Ditulis tanggal 5 April 2013
Senin, 1 April
2013 salah satu pesepakbola terbaik Indonesia Bambang Pamungkas secara resmi
mengumumkan pengunduran dirinya dari skuad Tim Nasional Indonesia. Keputusan
pengunduran diri tersebut ia tuangkan dalam website pribadinya www.bambangpamungkas20.com dengan
sebuah tulisan 3 halaman berjudul “Saya Adalah Generasi yang Gagal”.
Sialnya, saya
baru mengetahui hal itu hari Kamis kemarin. Mungkin saya terlambat, tapi
keterlambatan saya tersebut sama sekali tidak mengurangi keterkejutan saya.
Seorang Bambang Pamungkas mundur dari Tim Nasional Indonesia adalah satu hal
yang tak pernah terlintas di benak saya sama sekali. Saya selalu beranggapan
Bepe tidak akan berhenti untuk waktu sekarang. Ia akan terus bermain dan
bermain untuk Tim Nasional, membela Merah Putih sampai pada saatnya Indonesia
meraih juara, Bepe masih disana. Ia tak akan mundur sebelum waktu itu.

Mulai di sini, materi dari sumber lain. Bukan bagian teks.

Section requests.
Context `{Sha256, Keccak256, Hex, Zstd, HeadJson, SerdeJson, !HexLaws, !HexCanon}.
Context (Hempty : keccak256_digest [] = EMPTY_CODE_HASH).
Context (answers : ∀ X, r2E X → X) (prefix : string) (s : MemoryState) `{!bucket_holds answers prefix s}.
Context (chain_id : N) (h : Head) (rss : list (list RunRecord)) (Ha : archive s chain_id h rss).
Abbreviation hist := (concat rss).
Abbreviation number := (h_number h).
Abbreviation n := (len (runs h)).
Abbreviation wreads := (wreads (bucket_get answers) prefix s).

Lemma wreads_state call b :
  call_block call = Some b → block_wf b →
  wreads (1 + call_lookups call * (5 * n)) (MAX_HEAD + call_lookups call * (4 * MiB * n))
    (dispatch_state prefix chain_id (call_method call) (VArray (call_params call)))
    (amap VString (w_outcome number b (call_spec hist h call))).
Proof.
  intros Hc Hb. destruct (wreads_load (bucket_get answers) prefix s chain_id h rss Ha) as (r & Hl & Hp & Hh & Hr & Hn).
  eapply wreads_bind; [exact Hl|].
  destruct call as [| | |a b'|a b'|a b'|a slot short b']; try done; injection Hc as ->; cbn [call_method]; decide_strings;
    apply wreads_pure; cbn [as_array aok_or call_lookups].
  - eapply wreading_weaken; [apply wreads_balance; first [done|apply _]|lia..].
  - eapply wreading_weaken; [apply wreads_nonce; first [done|apply _]|lia..].
  - eapply wreading_weaken; [apply wreads_get_code; first [done|apply _]|unfold MiB; lia..].
  - eapply wreading_weaken; [apply wreads_get_storage; first [done|apply _]|unfold MiB; lia..].
Qed.

(** What a request affords from the start. *)
Lemma affords_start k : (k = 1%N ∨ k = 2%N ∧ (n <= 15)%N) → (n <= 24)%N → waffords wstate_start (1 + k * (5 * n)) (MAX_HEAD + k * (4 * MiB * n)).
Proof.
  intros Hk Hn. unfold waffords, wstate_start, MAX_REMOTE_GETS, WORKER_REQUEST_BYTES, MAX_HEAD, MiB. cbn [w_gets w_fetched].
  destruct Hk as [->|[-> Hk]]; lia.
Qed.
Lemma runs_at_most : (n <= 24)%N.
Proof. destruct (ar_head _ _ _ _ Ha) as (e & _ & _ & Hd). apply Head_decode_ok in Hd as [_ Hv]. by apply runs_bounded. Qed.

Lemma dispatch_state_ok call b :
  call_block call = Some b → block_wf b →
  ∃ r w, run_pure (obj_answers (bucket_get answers)) (dispatch_state prefix chain_id (call_method call) (VArray (call_params call)) wstate_start) = (r, w) ∧
    (r = amap VString (w_outcome number b (call_spec hist h call)) ∨
     (r = AErr Limit ∧ (15 < n)%N ∧ match call with GetCode _ _ | GetStorageAt _ _ _ _ => True | _ => False end)).
Proof.
  intros Hc Hb. destruct (wreads_state call b Hc Hb wstate_start) as (r & w & E & _ & Hr).
  { split; vm_compute; discriminate. }
  { intros run shards kind index shard _ _ Hx. cbn [w_shards wstate_start] in Hx. by rewrite lookup_empty in Hx. }
  exists r, w. split; [done|]. destruct Hr as [[-> _]|[Hlim Hno]]; [by left|right; red in Hlim; subst r]. split; [done|].
  pose proof runs_at_most as Hn. destruct (decide (n <= 15)%N) as [Hle|Hgt].
  { destruct Hno. apply affords_start; [|done]. by destruct call; [left..|right|right]; cbn. }
  split; [lia|]. destruct call; try done; (destruct Hno; apply affords_start; [by left|done]).
Qed.

(** The methods that read the bucket. *)
Lemma dispatch_call_ok env call b :
  configured_chain_id env = AOk chain_id → archive_prefix env = AOk prefix → env_bucket env = true →
  call_block call = Some b → block_wf b →
  ∃ r, run_pure answers (dispatch_rpc env (call_method call) (VArray (call_params call))) = of_aresult r ∧
    (r = amap VString (w_outcome number b (call_spec hist h call)) ∨
     (r = AErr Limit ∧ (15 < n)%N ∧ match call with GetCode _ _ | GetStorageAt _ _ _ _ => True | _ => False end)).
Proof.
  intros Hchain Hpre Hbucket Hc Hb. destruct (dispatch_state_ok call b Hc Hb) as (r & w & E & Hr).
  exists r. split; [|done]. unfold dispatch_rpc.
  assert (bool_decide (call_method call ∈ archive_methods) = true ∧
    bool_decide (call_method call = "web3_clientVersion") = false ∧ bool_decide (call_method call = "eth_chainId") = false)
    as (-> & -> & ->) by (destruct call; done).
  cbn [negb]. rewrite Hchain, Hpre, Hbucket. cbn [negb]. by rewrite run_pure_bind, run_bucket, E.
Qed.
Lemma dispatch_number_ok env :
  configured_chain_id env = AOk chain_id → archive_prefix env = AOk prefix → env_bucket env = true →
  run_pure answers (dispatch_rpc env "eth_blockNumber" (VArray [])) = DOk (VString (quantity number)).
Proof.
  intros Hchain Hpre Hbucket. unfold dispatch_rpc.
  assert (bool_decide ("eth_blockNumber" ∈ archive_methods) = true) as -> by done. decide_strings. cbn [negb].
  rewrite Hchain, Hpre, Hbucket. cbn [negb]. rewrite run_pure_bind, run_bucket.
  destruct (wreads_load (bucket_get answers) prefix s chain_id h rss Ha) as (r & Hl & _ & Hh & _).
  destruct (Hl wstate_start) as (r' & w & E & _ & Hr').
  { split; vm_compute; discriminate. }
  { intros run shards kind index shard _ _ Hx. cbn [w_shards wstate_start] in Hx. by rewrite lookup_empty in Hx. }
  unfold dispatch_state, wbind at 1. rewrite run_pure_bind, E. destruct Hr' as [[-> _]|[_ Hno]].
  - decide_strings. cbn. unfold w_quantity, quantity. by rewrite Hh.
  - destruct Hno. vm_compute. split; discriminate.
Qed.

Ketika pulang dari warnet setelah membaca tulisan Bepe diatas perasaan saya tak karuan. Antara perasaan kaget, marah, sedih, kecewa, semuanya jadi satu. Air mata tiba-tiba keluar tanpa bisa saya cegah. Saya tidak pernah berpikir bahwa jersey bernama punggung “PAMUNGKAS” saat Piala AFF 2012 lalu itu menyiratkan pesan kemundurannya, dan jujur saja saya tidak terlalu memperhatikan saat Bepe memakainya.
Sampai saya
menulis artikel ini, perasaan sedih ini belum hilang. Rasanya berat sekali
menerima kenyataan bahwa kita tidak akan lagi melihat sosok kapten bernomor
punggung 20 itu memakai seragam Merah Putih. Saat Bepe tidak dipanggil pelatih
timnas atau hanya dibangku cadangkan saya masih bisa menerimanya karena masih
ada kemungkinan Bepe kembali ke lapangan. Namun, keputusannya untuk berhenti
berseragam Merah Putih membuat kemungkinan itu tak ada lagi.
Disini saya
ingin berbicara dengan lantang bahwa Bambang Pamungkas adalah idola utama saya.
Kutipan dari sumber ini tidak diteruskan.